_What is expected_
Show each line of the records below where the word "lines" occurs.

_Data records_
(** [shouldUpdateCandleData]: [today] is [new Date().toDateString()]. *)
Definition shouldUpdateCandleData
    (lastCandleFetchDate : string) (candleData : option CandleData)
    (now : Date) : bool :=
  let today := toDateString now in
  negb (String.eqb lastCandleFetchDate today)
  || match candleData with None => true | Some _ => false end.

(** The [shouldUpdate] constant computed inside [fetchCandleData]. *)
Definition shouldUpdate (candleData : option CandleData) (now : Date) : bool :=
  match candleData with
  | None => true
  | Some c => negb (getDate (fetched_at c) =? getDate now)
  end.

End Staleness.

Import Staleness.

(* ================================================================= *)
(** ** Printing numbers *)

Module Show.

Definition showZ (z : Z) : string := NilZero.string_of_int (Z.to_int z).

(** [Number.prototype.toString] on the integral values that the page
    interpolates into its messages (counts and results of [Math.round]). *)
Definition toString (x : num) : string :=
  match x with
  | Fin q => showZ (Qfloor q)
  | PInf => "Infinity"
  | NInf => "-Infinity"
  | NaN => "NaN"
  end.

(** [x.toFixed(1)]: the nearest tenth, a tie going away from zero, the
    sign of a negative number kept. *)
Definition toFixed1 (x : num) : string :=
  match x with
  | Fin q =>
      let n := Qfloor (Qabs q * 10 + (1 # 2)) in
      (if Qlt_bool q 0 then "-" else "") ++
      showZ (n / 10) ++ "." ++ showZ (n mod 10)
  | _ => toString x
  end.

End Show.

Import Show.

(* ================================================================= *)
(** ** The recommendation engine *)

Module Engine.

(** Body of [/api/news-analysis]: [data.total] and [data.summary]. *)
Record NewsSummary : Type := mkNewsSummary {
  positive_count : Q;
  negative_count : Q;
  neutral_count : Q
}.

Record NewsData : Type := mkNewsData {
  total : Q;
  summary : NewsSummary
}.

(** The four indicator votes of [tradingSignals.signals]. *)
Record Signals : Type := mkSignals {
  rsi_signal : string;
  macd_signal : string;
  moving_average_signal : string;
  bollinger_signal : string
}.

Record TradingSignals : Type := mkTradingSignals {
  signals : option Signals
}.

Record Prediction : Type := mkPrediction {
  minutes_ahead : Q;
  predicted_price : Q
}.

Record ForecastData : Type := mkForecastData {
  error : bool;
  predictions : option (list Prediction)
}.

(** [CryptoData] of [lib/types]. *)
Record CryptoData : Type := mkCryptoData {
  id : string;
  symbol : string;
  name : string;
  current_price : Q;
  market_cap : Q;
  total_volume : Q
}.

Inductive Action : Type := BUY | SELL | NEUTRAL.

Record Breakdown : Type := mkBreakdown {
  news : num;
  technical : num;
  forecast : num
}.

Record Recommendation : Type := mkRecommendation {
  action : Action;
  confidence : num;
  breakdown : Breakdown;
  reasoning : list string
}.

Local Open Scope js_scope.

(** News sentiment score and its reasoning (lines 365-387). *)
Definition newsSignal (newsAnalysisData : option NewsData) : num * list string :=
  match newsAnalysisData with
  | Some d =>
      if Fin (total d) >? 0%Q then
        let positiveRatio := Fin (positive_count (summary d)) / Fin (total d) in
        let negativeRatio := Fin (negative_count (summary d)) / Fin (total d) in
        if positiveRatio >? 0.6%Q then
          (75%Q + positiveRatio * 25%Q,
           [toString (round (positiveRatio * 100%Q)) ++ "% positive news sentiment"]%string)
        else if negativeRatio >? 0.6%Q then
          (25%Q - negativeRatio * 25%Q,
           [toString (round (negativeRatio * 100%Q)) ++ "% negative news sentiment"]%string)
        else
          (40%Q + (positiveRatio - negativeRatio) * 20%Q,
           ["Mixed news sentiment (" ++ toString (round (positiveRatio * 100%Q))
            ++ "% positive, " ++ toString (round (negativeRatio * 100%Q))
            ++ "% negative)"]%string)
      else (Fin 50, ["No recent news data available"%string])
  | None => (Fin 50, ["No recent news data available"%string])
  end.

(** One vote: what it adds to the bullish and to the bearish count. *)
Definition vote (s : string) (counts : nat * nat) : nat * nat :=
  let (bullishSignals, bearishSignals) := counts in
  let bullishSignals := if String.eqb s "BUY" then S bullishSignals else bullishSignals in
  let bearishSignals := if String.eqb s "SELL" then S bearishSignals else bearishSignals in
  (bullishSignals, bearishSignals).

Definition countVotes (s : Signals) : nat * nat :=
  vote (bollinger_signal s)
    (vote (moving_average_signal s)
       (vote (macd_signal s) (vote (rsi_signal s) (0%nat, 0%nat)))).

Definition ofNat (n : nat) : num := Fin (inject_Z (Z.of_nat n)).

(** Technical score and its reasoning (lines 389-418). *)
Definition technicalSignal (tradingSignals : option TradingSignals)
  : num * list string :=
  match tradingSignals with
  | Some {| signals := Some s |} =>
      let (bullishSignals, bearishSignals) := countVotes s in
      let totalSignals := (bullishSignals + bearishSignals)%nat in
      if (0 <? totalSignals)%nat then
        let bullishRatio := ofNat bullishSignals / ofNat totalSignals in
        (bullishRatio * 100%Q,
         [toString (ofNat bullishSignals) ++ "/" ++ toString (ofNat totalSignals)
          ++ " technical indicators bullish"]%string)
      else (Fin 50, ["Technical indicators neutral"%string])
  | _ => (Fin 50, ["No technical analysis data available"%string])
  end.

(** Forecast score and its reasoning (lines 420-450). *)
Definition forecastSignal (forecastData : option ForecastData)
    (cryptoData : option CryptoData) : num * list string :=
  match forecastData, cryptoData with
  | Some {| predictions := Some predictions |}, Some c =>
      let currentPrice := Fin (current_price c) in
      match find (fun p => Qle_bool (minutes_ahead p) 1440) predictions with
      | Some shortTermPrediction =>
          let predictedPrice := Fin (predicted_price shortTermPrediction) in
          let changePercent := (predictedPrice - currentPrice) / currentPrice * 100%Q in
          if changePercent >? 5%Q then
            (75%Q + min changePercent 25%Q,
             ["Forecast predicts +" ++ toFixed1 changePercent ++ "% price increase"]%string)
          else if changePercent <? (-5)%Q then
            (25%Q + max changePercent (-25)%Q,
             ["Forecast predicts " ++ toFixed1 changePercent ++ "% price decrease"]%string)
          else
            (50%Q + changePercent * 5%Q,
             ["Forecast predicts " ++ (if changePercent >? 0%Q then "+" else "")
              ++ toFixed1 changePercent ++ "% price change"]%string)
      | None => (Fin 50, ["No short-term forecast available"%string])
      end
  | _, _ => (Fin 50, ["No forecast data available"%string])
  end.

Definition overallScore (newsScore technicalScore forecastScore : num) : num :=
  newsScore * 0.3%Q + technicalScore * 0.4%Q + forecastScore * 0.3%Q.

_Exercise solution_
(** News sentiment score and its reasoning (lines 365-387). *)
(** Technical score and its reasoning (lines 389-418). *)
(** Forecast score and its reasoning (lines 420-450). *)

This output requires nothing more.